Chris Williams (born June 1, 1981) is a Canadian former soccer player who played the majority of his career in the USL A-League. His most successful tenure was with Montreal Impact, where he won a USL A-League Championship, and a Voyageurs Cup. Williams also represented Canada at the international level with three appearances.

==Career==
Williams began his career at the college level while playing with University of Mobile in Alabama where he took home First Team All-American honours in the 2002–03 season. In 1999, he signed with the Glen Shields Sun Devils of the Canadian Professional Soccer League, where he played for the organization for four seasons. During his tenure with the Sun Devils he received a trial with Werder Bremen of the Bundesliga in 2002. On December 18, 2002, he was drafted by the Toronto Lynx of the USL A-League. He would sign a contract with division rivals the Montreal Impact. During his time in Montreal, Williams became a regular on the team, helping Montreal to win their second A-League Championship and also the Voyageurs Cup in 2003 and 2004.

After the 2004 season, Williams returned to the Toronto Lynx as a free agent. He made his debut for the club on June 24, 2005, in a match against Minnesota Thunder. At the conclusion of the season the team awarded Williams with the Fan Favorite award. He returned to Toronto for the 2006 season. During the 2006 season he helped the club achieve a 10-game team record undefeated streak at home and reached the finals of the Open Canada Cup, but lost the match 2–0 against Ottawa St. Anthony Italia. For his involvement within the soccer community the club awarded him the Public Relations Award.

In January 2007, Williams went abroad to Europe to sign with SK Kladno in the Gambrinus Liga of the Czech Republic.
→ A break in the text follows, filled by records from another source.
(* ===== verification/_CoqProject ===== *)
-Q . S2P
Prelude.v
PyStr.v
PyPath.v
Frame.v
GroupBy.v
Pivot.v
Reads.v
App.v
Analysis.v
Hub.v
Page.v
Files.v
Imports.v
(** ** Lemmas *)

Lemma clean_component_spec c :
  clean_component c = true ->
  c <> EmptyString /\ char_in SEP c = false /\ c <> "." /\ c <> "..".
Proof.
  unfold clean_component. intros H. repeat (apply andb_prop in H as [H ?]).
  repeat match goal with
         | Hb : negb _ = true |- _ => apply negb_true_iff in Hb
         | Hb : bool_decide _ = false |- _ => apply bool_decide_eq_false in Hb
         end. done.
Qed.

Lemma normpath_step_clean init acc c :
  clean_component c = true -> normpath_step init acc c = c :: acc.
Proof.
  intros (Hne & _ & Hdot & Hdd)%clean_component_spec. unfold normpath_step.
  rewrite !bool_decide_eq_false_2 by done. done.
Qed.

Lemma normpath_step_empty init acc : normpath_step init acc EmptyString = acc.
Proof. reflexivity. Qed.

Lemma fold_normpath_clean init cs acc :
  Forall (fun c => clean_component c = true) cs ->
  fold_left (normpath_step init) cs acc = rev cs ++ acc.
Proof.
  intros Hcs. revert acc. induction Hcs as [|c cs Hc _ IH]; intros acc; [done|].
  simpl. rewrite normpath_step_clean, IH by done. by rewrite <- app_assoc.
Qed.

Lemma clean_no_sep cs :
  Forall (fun c => clean_component c = true) cs -> Forall (fun c => char_in SEP c = false) cs.
Proof. apply Forall_impl. intros c (_ & ? & _)%clean_component_spec. done. Qed.

Lemma str_split_abs_of cs :
  cs <> [] -> Forall (fun c => clean_component c = true) cs ->
  str_split SEP (abs_of cs) = EmptyString :: cs.
Proof.
  intros Hne Hcs. unfold abs_of. rewrite str_split_cons_sep, split_of_join; [done|done|].
  by apply clean_no_sep.
Qed.

Lemma str_split_abs_of_nosep cs :
  cs <> [] -> Forall (fun c => char_in SEP c = false) cs -> str_split SEP (abs_of cs) = EmptyString :: cs.
Proof. intros Hne Hcs. unfold abs_of. by rewrite str_split_cons_sep, split_of_join. Qed.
He played alongside compatriot and former Toronto teammate Dave Simpson. He appeared in two matches for the club. In March 2008 he returned to North America to sign with Charleston Battery of the USL First Division. He made 48 appearances and scored 1 goal in his two seasons with the Battery

On November 12, 2009, Williams signed a contract with the Vancouver Whitecaps. He helped the Whitecaps finish second in their conference and clinched a postseason berth. On October 19, 2010, the Vancouver Whitecaps released Williams, along with five fellow players, citing their need to purge certain players in preparation for their upcoming promotion to Major League Soccer.

==International career==
Williams played at the 2001 FIFA World Youth Championship in Argentina, alongside Atiba Hutchinson and Mike Klukowski among others.
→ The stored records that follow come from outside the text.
(** Two lists related pointwise give the same images of their filters. *)
Lemma Forall2_filter_fmap {A B C} (P : A -> B -> Prop) (fa : A -> C) (fb : B -> C)
    (pa : A -> bool) (pb : B -> bool) l1 l2 :
  Forall2 P l1 l2 -> (forall a b, P a b -> fa a = fb b /\ pa a = pb b) ->
  fa <$> List.filter pa l1 = fb <$> List.filter pb l2.
Proof.
  intros Hl HP. induction Hl as [|a b l1 l2 Hab _ IH]; [done|]. cbn [List.filter].
  destruct (HP a b Hab) as [Hf Hp]. rewrite Hp. destruct (pb b); [|done].
  by rewrite !fmap_cons, IH, Hf.
Qed.

Lemma group_keys_length n ks : Forall (fun k => length k = n) ks -> Forall (fun k => length k = n) (group_keys ks).
Proof.
  intros Hks. apply Forall_forall. intros k Hk%group_keys_elem. by rewrite Forall_forall in Hks; apply Hks.
Qed.

(** The key of a row of [rs] has a non-empty group. *)
Lemma group_nonempty kidx (rs : list (list pyval)) k :
  k ∈ row_key kidx <$> rs ->
  List.filter (fun r => bool_decide (keys_compare k (row_key kidx r) = Eq)) rs <> [].
Proof.
  intros (r & -> & Hr)%list_elem_of_fmap Hnil.
  assert (Hin : In r (List.filter (fun r' => bool_decide (keys_compare (row_key kidx r) (row_key kidx r') = Eq)) rs)).
  { apply filter_In. split; [by apply list_elem_of_In|]. apply bool_decide_eq_true, (cmp_refl keys_compare). }
  by rewrite Hnil in Hin.
Qed.

(** ** Appending a column *)

Lemma Forall2_fmap_eq {A B C} (h : A -> C) (k : B -> C) l1 l2 :
  Forall2 (fun a b => h a = k b) l1 l2 -> h <$> l1 = k <$> l2.
Proof. induction 1 as [|a b l1 l2 Hab _ IH]; [done|]. by rewrite !fmap_cons, Hab, IH. Qed.

Lemma index_of_app_l c l1 l2 j : index_of c l1 = Some j -> index_of c (l1 ++ l2) = Some j.
Proof.
  revert j. induction l1 as [|d l1 IH]; intros j; simpl; [done|].
  case_bool_decide; [done|]. destruct (index_of c l1) eqn:E; simpl; intros; simplify_eq.
  by rewrite (IH n eq_refl).
Qed.

Lemma index_of_None c cols : c ∉ cols -> index_of c cols = None.
Proof.
  intros Hc. destruct (index_of c cols) as [j|] eqn:E; [|done].
  apply index_of_lookup, list_elem_of_lookup_2 in E. done.
Qed.

(** [df[c] = vals] for a new column [c] appends it. *)
Lemma set_col_new c vals f :
  c ∉ columns f ->
  set_col c vals f = mkFrame (columns f ++ [c]) (zip_with (fun r v => r ++ [v]) (rows f) vals).
Proof. unfold set_col. by intros ->%index_of_None. Qed.

Lemma fmap_zip_with_keep {A B C} (g : A -> C) (h : A -> B -> A) (P : A -> Prop) rs vs :
  length vs = length rs -> Forall P rs -> (forall r v, P r -> g (h r v) = g r) ->
  g <$> zip_with h rs vs = g <$> rs.
Proof.
  intros Hlen HP Hg. revert vs Hlen. induction HP as [|r rs Hr _ IH]; intros [|v vs] Hlen; try done.
  cbn [zip_with]. rewrite !fmap_cons. f_equal; [by apply Hg|apply IH; simpl in Hlen; lia].
Qed.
He then earned his first senior national team cap on January 18, 2003, versus United States, where the match resulted in 4–0 victory for the States. He would later record his second cap five years later against Martinique, where the Canadians would claim the game by a score of 1–0. On November 19, 2008, Williams was called up again for a 2010 FIFA World Cup qualification match against Jamaica.

==Honours==
- USL First Division Championship - 2004 (Montreal Impact)
- Voyageurs Cup - 2003, 2004 (Montreal Impact)

==Personal life==
Born in Toronto but raised in nearby Scarborough, Williams is married to his Czech wife Darina and the couple have a son.

From 2012 to 2014, he was a contributor for RedNation Online where he provided analysis as a podcaster.